[Material supplied — start]

Lemma GetPrivateKey_conf c : conf_equiv c (GetPrivateKey c).2.
Proof.
  unfold GetPrivateKey. destruct (privateKeyValue c); [apply conf_refl|].
  case_bool_decide; [apply conf_refl|].
  destruct (ParseKey _); [simpl; eexists _, _; reflexivity|apply conf_refl].
Qed.

Lemma wants_conf c c' u : conf_equiv c c' → wants c' u = wants c u.
Proof. by intros (pk & psk & ->). Qed.

Lemma desired_conf c c' users : conf_equiv c c' → desired_roster c' users = desired_roster c users.
Proof. by intros (pk & psk & ->). Qed.

Lemma conf_name c c' : conf_equiv c c' → InterfaceName c' = InterfaceName c.
Proof. by intros (pk & psk & ->). Qed.

(** ** The invariant *)

(** [quiet w w']: only the configuration's cache can differ. *)
Definition quiet w w' : Prop :=
  w' = w ∨ ∃ c c', wg_config w = Some c ∧ conf_equiv c c' ∧ w' = set_config (Some c') w.

(** The same, with the store and the statistics replaced. *)
Definition moved w w' : Prop :=
  ∃ c c', wg_config w = Some c ∧ conf_equiv c c' ∧
    w' = set_config (Some c') (set_peers (wg_statsTracker w') (wg_peerStore w') w).

Definition kernel_agrees w k : Prop :=
  ∀ m, wg_manager w = Some m →
    ∃ d, dev k (iFaceName m) = Some d ∧ agree d (roster (wg_peerStore w)).

Definition wg_inv (s : W) : Prop :=
  store_ok (wg_peerStore s.1) ∧ is_Some (wg_config s.1) ∧ kernel_agrees s.1 s.2.

Lemma with_config_eq {A} (m : eff Config A) w k c :
  wg_config w = Some c →
  with_config m (w, k) = ((m c).1, (set_config (Some (m c).2) w, k)).
Proof. intros Hc. unfold with_config. simpl. rewrite Hc. by destruct (m c). Qed.

Lemma bind_with_config {A B} (m : eff Config A) (f : A → eff W B) w k c :
  wg_config w = Some c →
  (with_config m ≫= f) (w, k) =
  match (m c).1 with
  | Ok a => f a (set_config (Some (m c).2) w, k)
  | Err e => (Err e, (set_config (Some (m c).2) w, k))
  end.
Proof. intros Hc. unfold mbind, eff_bind. rewrite (with_config_eq m w k c Hc). by destruct (m c).1. Qed.

Lemma bind_ret {S A B} (a : A) (f : A → eff S B) (s : S) : (mret a ≫= f) s = f a s.
Proof. done. Qed.

Lemma set_config_twice (c1 c2 : option Config) w : set_config c2 (set_config c1 w) = set_config c2 w.
Proof. done. Qed.

Lemma set_config_same w c : wg_config w = Some c → set_config (Some c) w = w.
Proof. intros Hc. destruct w; simpl in *. by subst. Qed.

Lemma ensure_running_Ok w k m s :
  ensureRunningWithManagerLocked (w, k) = (Ok m, s) →
  s = (w, k) ∧ wg_state w = lifecycleRunning ∧ wg_manager w = Some m.
Proof.
  unfold ensureRunningWithManagerLocked. simpl.
  destruct (wg_state w); simpl; [done|done|]. destruct (wg_manager w); intros; by simplify_eq.
Qed.

Lemma ensure_running_Err w k e s :
  ensureRunningWithManagerLocked (w, k) = (Err e, s) → s = (w, k).
Proof.
  unfold ensureRunningWithManagerLocked. simpl.
  destruct (wg_state w); simpl; [naive_solver|naive_solver|].
  destruct (wg_manager w); intros; by simplify_eq.
Qed.

(** ** Full synchronisation *)

(** The kernel call of a full synchronisation and what follows. *)
Definition full_configs (σ : nat → map_range) c T : list PeerConfig * gset string :=
  let '(cs, applied) := buildTargetPeerConfigs (σ 2) T (psk_of c) in
  (setPeerAdvancedSecurity cs (AmneziaWG c), applied).

Definition valid_targets (σ : nat → map_range) (T : gmap string PeerInfo) (applied : gset string)
    : list PeerInfo :=
  (filter (λ kp, kp.1 ∈ applied) (range_of (σ 3) T)).*2.

(** Once planned, a full synchronisation that changes something. *)
Definition full_commit (σ : nat → map_range) c T : eff W unit :=
  let '(cs, applied) := full_configs σ c T in
  manager ← ensureRunningWithManagerLocked;
  _ ← map_err (wrapf "failed to apply full peer snapshot")
        (host (Manager_ApplyPeersReplaceAll manager cs));
  modify_wg (λ w,
    let '(ps, removedKeys) :=
      PeerStore_ReplaceAll (σ 4) (wg_peerStore w) (Some <$> valid_targets σ T applied) in
    set_peers (remove_stats removedKeys (wg_statsTracker w)) ps w).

[Material supplied — finish]

Task description: Copy out each line of the data that holds the string "synchronisation".

Your response:
(** ** Full synchronisation *)
(** The kernel call of a full synchronisation and what follows. *)
(** Once planned, a full synchronisation that changes something. *)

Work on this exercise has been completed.